The deal’s termination was announced Thursday, months after bintrafusp alfa failed to hit the mark in a Phase II clinical trial as a potential second-line treatment for metastatic biliary tract cancer.
After two years and multiple trial failures, Merck KGaA, Darmstadt, Germany and GlaxoSmithKline have terminated a nearly $4 billion development agreement that centered on the experimental immunotherapy drug bintrafusp alfa.
The termination of the deal was announced Thursday, months after bintrafusp alfa failed to hit the mark in a Phase II clinical trial as a potential second-line treatment for metastatic biliary tract cancer (BTC). That trial failure in patients who have either failed or are intolerant to first-line platinum-based chemotherapy followed a decision made by the two companies to discontinue the development of bintrafusp alfa as a first-line therapy for patients with stage IV non-small cell lung cancer (NSCLC) and high expression of PD-L1.
The asset was in Phase III development when the companies pulled the plug following a recommendation from the Independent Data and Safety Monitoring Board.

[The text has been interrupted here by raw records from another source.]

(** * The AMQP 1.0 type-tagged codec of [serialization.go]

    A shallow embedding of the encoder and decoder of [serialization.go]:
    Go's mutable [reader] and [writer] become explicit state, every
    [(value, error)] return becomes a triple [(state, value, option error)],
    fixed-width integers are [Z] with their wrap-around written out, and
    octets are [Byte.byte], so that wire images read as in the AMQP
    documents ([xc1; x0b; x04; ...]). *)

From Stdlib Require Import ZArith List Lia Strings.Byte String Bool.
From stdpp Require Import base list.
Import ListNotations.
Open Scope Z_scope.

(** ** Octets and fixed-width integers *)

Definition byte_to_Z (b : byte) : Z := Z.of_N (Byte.to_N b).

(** The conversion [uint8(z)]: keep the low eight bits. *)
Definition byte_of_Z (z : Z) : byte :=
  match Byte.of_N (Z.to_N (z mod 256)) with
  | Some b => b
  | None => x00
  end.

Definition uint8 (z : Z) : Z := z mod 2 ^ 8.
Definition uint16 (z : Z) : Z := z mod 2 ^ 16.
Definition uint32 (z : Z) : Z := z mod 2 ^ 32.
Definition uint64 (z : Z) : Z := z mod 2 ^ 64.

(** Reinterpretation of the low [w] bits as a two's-complement number. *)
Definition signed (w : Z) (z : Z) : Z :=
  let u := z mod 2 ^ w in
  if u <? 2 ^ (w - 1) then u else u - 2 ^ w.

Definition int8 : Z -> Z := signed 8.
Definition int16 : Z -> Z := signed 16.
Definition int32 : Z -> Z := signed 32.
Definition int64 : Z -> Z := signed 64.
(** Go's [int] is 64 bits wide on every platform where the file compiles
    (it compares an [int] with [math.MaxUint32]). *)
Definition int : Z -> Z := signed 64.

Module math.
Definition MaxUint8 : Z := 255.
Definition MaxUint32 : Z := 4294967295.
End math.

(** Length of a slice as a Go [int]. *)
Definition len {A} (l : list A) : Z := Z.of_nat (length l).

(** ** Errors *)

(** The package-level sentinels are compared by identity in the source
    ([err == errNull]); they are constructors of their own.  [errorNew],
    [errorErrorf] and [errorWrapf] keep the message or the format with its
    numeric arguments, a [%T] argument is left out. *)
Inductive error : Type :=
  | errNull
  | errInvalidLength
  | errLimitReached
  | io_EOF
  | io_ErrUnexpectedEOF
  | errUnreadByte
  (* of the model only: the call depth given to [unmarshal] is used up *)
  | errDepth
  | errorNew (msg : string)
  | errorErrorf (format : string) (args : list Z)
  | errorWrapf (cause : error) (format : string) (args : list Z).

(** ** [encoding/binary], big endian *)

Module binary.
(** [BigEndian.Uint16/32/64]: the octets of [bs], most significant first. *)
Definition BigEndian_Uint (bs : list byte) : Z :=
  fold_left (fun acc b => acc * 256 + byte_to_Z b) bs 0.

(** [BigEndian.PutUint16/32/64]: the [n] low octets of [v]. *)
Fixpoint BigEndian_PutUint (n : nat) (v : Z) : list byte :=
  match n with
  | O => []
  | S n' => byte_of_Z (Z.shiftr v (8 * Z.of_nat n')) :: BigEndian_PutUint n' v
  end.
End binary.

(** ** [bytes.Buffer], as far as [reader] and [writer] use it *)

Module bytes.
(** [lastRead] is [true] for [opRead] and [false] for [opInvalid]. *)
Record Buffer : Type := mkBuffer {
  buf : list byte;
  off : nat;
  lastRead : bool
}.

Definition NewBuffer (data : list byte) : Buffer := mkBuffer data 0 false.

Definition empty (b : Buffer) : bool := (length (buf b) <=? off b)%nat.

Definition Len (b : Buffer) : Z := Z.of_nat (length (buf b) - off b).

Definition Bytes (b : Buffer) : list byte := drop (off b) (buf b).

Definition Reset (b : Buffer) : Buffer := mkBuffer [] 0 false.

(** [Read(p)] with [n = len(p)]; the octets copied into [p] are returned. *)
Definition Read (b : Buffer) (n : nat) : Buffer * list byte * option error :=
  if empty b then
    if (n =? 0)%nat then (Reset b, [], None) else (Reset b, [], Some io_EOF)
  else
    let data := take n (drop (off b) (buf b)) in
    (mkBuffer (buf b) (off b + length data)
              (if (0 <? length data)%nat then true else false),
     data, None).

Definition ReadByte (b : Buffer) : Buffer * byte * option error :=
  match buf b !! off b with
  | None => (Reset b, x00, Some io_EOF)
  | Some c => (mkBuffer (buf b) (off b + 1) true, c, None)
  end.

Definition UnreadByte (b : Buffer) : Buffer * option error :=
  if lastRead b then
    (mkBuffer (buf b) (if (0 <? off b)%nat then off b - 1 else off b)%nat false,
     None)
  else (b, Some errUnreadByte).

Definition Next (b : Buffer) (n : nat) : Buffer * list byte :=
  let m := (length (buf b) - off b)%nat in
  let n := if (m <? n)%nat then m else n in
  (mkBuffer (buf b) (off b + n) (if (0 <? n)%nat then true else false),
   take n (drop (off b) (buf b))).

(** [Write] and [WriteByte] of a buffer used as a [writer] append and
    never fail. *)
Definition Write (w : list byte) (p : list byte) : list byte := w ++ p.
Definition WriteByte (w : list byte) (c : byte) : list byte := w ++ [c].
End bytes.

(** ** [io.ReadFull] *)

Module io.
Section ReadFull.
Context {R : Type} (Read : R -> nat -> R * list byte * option error).

(** The loop of [io.ReadAtLeast]: [for n < min && err == nil].  Each
    round without an error reads at least one octet, so [S min] rounds
    are never exhausted. *)
Fixpoint ReadAtLeast_loop (rounds : nat) (r : R) (min : nat)
    (got : list byte) : R * list byte * option error :=
  match rounds with
  | O => (r, got, None)
  | S rounds' =>
      if (length got <? min)%nat then
        match Read r (min - length got) with
        | (r', data, None) => ReadAtLeast_loop rounds' r' min (got ++ data)
        | (r', data, Some e) => (r', got ++ data, Some e)
        end
      else (r, got, None)
  end.

(** [io.ReadFull(r, buf)] with [n = len(buf)]: the octets read (at most
    [n]) and the error. *)
Definition ReadFull (r : R) (n : nat) : R * list byte * option error :=
  match ReadAtLeast_loop (S n) r n [] with
  | (r', got, err) =>
      if (n <=? length got)%nat then (r', got, None)
      else
        match err with
        | Some io_EOF =>
            if (0 <? length got)%nat then (r', got, Some io_ErrUnexpectedEOF)
            else (r', got, Some io_EOF)
        | _ => (r', got, err)
        end
  end.
End ReadFull.
End io.


(** ** [unicode/utf8] *)

Module utf8.
Definition cont (b : byte) : bool :=
  (128 <=? byte_to_Z b) && (byte_to_Z b <=? 191).

Definition between (lo hi : Z) (b : byte) : bool :=
  (lo <=? byte_to_Z b) && (byte_to_Z b <=? hi).

(** [utf8.ValidString]: well-formed UTF-8, with the ranges the second octet
    is held to after [0xE0], [0xED], [0xF0] and [0xF4]. *)
Fixpoint ValidString (s : list byte) : bool :=
  match s with
  | [] => true
  | b0 :: s1 =>
      let c := byte_to_Z b0 in
      if c <? 128 then ValidString s1
      else if c <? 194 then false
      else if c <? 224 then
        match s1 with
        | b1 :: s2 => cont b1 && ValidString s2
        | _ => false
        end
      else if c <? 240 then
        match s1 with
        | b1 :: b2 :: s3 =>
            between (if c =? 224 then 160 else 128)
                    (if c =? 237 then 159 else 191) b1
            && cont b2 && ValidString s3
        | _ => false
        end
      else if c <? 245 then
        match s1 with
        | b1 :: b2 :: b3 :: s4 =>
            between (if c =? 240 then 144 else 128)
                    (if c =? 244 then 143 else 191) b1
            && cont b2 && cont b3 && ValidString s4
        | _ => false
        end
      else false
  end.
End utf8.

(** ** [time.Time], as an instant in UTC *)

Module time.
(** Seconds since the Unix epoch and the nanoseconds within that second. *)
Record Time : Type := mkTime { sec : Z; nsec : Z }.

(** The zero value [time.Time{}]: January 1, year 1, 00:00:00 UTC. *)
Definition zero : Time := mkTime (-62135596800) 0.

(** [time.Unix(sec, nsec)]; Go's [/] truncates toward zero. *)
Definition Unix (s n : Z) : Time :=
  if (n <? 0) || (1000000000 <=? n) then
    let q := Z.quot n 1000000000 in
    let s := int64 (s + q) in
    let n := int64 (n - q * 1000000000) in
    if n <? 0 then mkTime (int64 (s - 1)) (n + 1000000000)
    else mkTime s n
  else mkTime s n.

(** [t.UnixMilli()]: the offset of [t] from the epoch in milliseconds. *)
Definition UnixMilli (t : Time) : Z := sec t * 1000 + nsec t / 1000000.

(** The instant [ms] milliseconds from the epoch, [time.UnixMilli(ms)]. *)
Definition ofMilli (ms : Z) : Time :=
  Unix (Z.quot ms 1000) (Z.rem ms 1000 * 1000000).
End time.

(** ** Type codes *)

Definition amqpType : Type := byte.

Definition typeCodeNull : amqpType := x40.
Definition typeCodeBool : amqpType := x56.
Definition typeCodeBoolTrue : amqpType := x41.
Definition typeCodeBoolFalse : amqpType := x42.
Definition typeCodeUbyte : amqpType := x50.
Definition typeCodeUshort : amqpType := x60.
Definition typeCodeUint : amqpType := x70.
Definition typeCodeSmallUint : amqpType := x52.
Definition typeCodeUint0 : amqpType := x43.
Definition typeCodeUlong : amqpType := x80.
Definition typeCodeSmallUlong : amqpType := x53.
Definition typeCodeUlong0 : amqpType := x44.
Definition typeCodeByte : amqpType := x51.
Definition typeCodeShort : amqpType := x61.
Definition typeCodeInt : amqpType := x71.
Definition typeCodeSmallint : amqpType := x54.
Definition typeCodeLong : amqpType := x81.
Definition typeCodeSmalllong : amqpType := x55.
Definition typeCodeFloat : amqpType := x72.
Definition typeCodeDouble : amqpType := x82.
Definition typeCodeDecimal32 : amqpType := x74.
Definition typeCodeDecimal64 : amqpType := x84.
Definition typeCodeDecimal128 : amqpType := x94.
Definition typeCodeChar : amqpType := x73.
Definition typeCodeTimestamp : amqpType := x83.
Definition typeCodeUUID : amqpType := x98.
Definition typeCodeVbin8 : amqpType := xa0.
Definition typeCodeVbin32 : amqpType := xb0.
Definition typeCodeStr8 : amqpType := xa1.
Definition typeCodeStr32 : amqpType := xb1.
Definition typeCodeSym8 : amqpType := xa3.
Definition typeCodeSym32 : amqpType := xb3.
Definition typeCodeList0 : amqpType := x45.
Definition typeCodeList8 : amqpType := xc0.
Definition typeCodeList32 : amqpType := xd0.
Definition typeCodeMap8 : amqpType := xc1.
Definition typeCodeMap32 : amqpType := xd1.
Definition typeCodeArray8 : amqpType := xe0.
Definition typeCodeArray32 : amqpType := xf0.

(** ** The [reader] interface and its two implementations

    A [reader] is a [*bytes.Buffer] or a [*limitReader] around a reader.
    [limitReader] embeds the [reader] it wraps, so every method but [Read]
    is the wrapped reader's own; the wrapped reader is shared with the
    caller, which the model renders by handing it back. *)
Inductive reader : Type :=
  | BufferReader (b : bytes.Buffer)
  | limitReader (reader_ : reader) (limit : Z) (read : Z).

In that trial, bintrafusp alfa was paired with Keytruda, a checkpoint inhibitor developed by the U.S.-based Merck. The board recommended trial termination after a review determined the study was not likely to meet its primary endpoint of progression free survival.
Bintrafusp alfa is an investigational bifunctional fusion protein immunotherapy. Merck KGaA and GSK initially hooked up to develop the asset in 2019. The goal was to aim the experimental treatment at multiple cancer indications that are considered difficult to treat.
When the companies signed the developmental collaboration for bintrafusp alfa, GSK made an upfront payment of €300 million (about $445 million) to Merck KGaA. Additional milestone payments of up to €2.9 billion ($3.4 billion) were to have been made. However, because bintrafusp alfa failed to meet milestone goals, Merck KGaA said no additional payments were made to the company, and no future obligations remain that are related to this deal.
The decision to terminate the partnership is a particularly tough blow to GSK and embattled Chief Executive Officer Emma Walmsley as the company moves to split into two entities, a more nimble pharmaceutical company and a consumer healthcare business.
With her extensive background in consumer health products, which includes leading GSK’s own consumer health division as well as a 17-year stint at L’Oréal, Walmsley has been under fire from multiple GSK stakeholders for her leadership of the pharma business. The primary charge against her is that she lacks the scientific background necessary to lead a pharmaceutical company.
Although Walmsley has been under fire from activist investor groups Bluebell Capital Partners and Elliott Management, the company board of directors has stood behind its decision to keep Walmsley as CEO. The company split is set for mid-2022. This past summer, Walmsley outlined the projected de-merger of the two GSK businesses. As BioSpace previously reported, the pharma-focused business, dubbed New GSK, has projected revenue of approximately $46 billion by 2031.
Following the merger, New GSK will maintain a focus on the four core therapeutic areas of HIV, infectious disease, immunology/respiratory and oncology. The company’s vaccines business is expected to be a key driver, alongside its specialty medicines business. GSK has 20 different vaccine candidates in its pipeline, as well as its adjuvant pandemic technology.
New GSK also has 42 specialty medicines in development. When looking at both pipelines, the company predicted that a high number of those assets provide potential best- or first-in-class opportunities.
For Merck KGaA, which developed bintrafusp alfa, the company said the trial failures deepen its understanding of TGF-β and will help guide its future development of therapies targeting this pathway.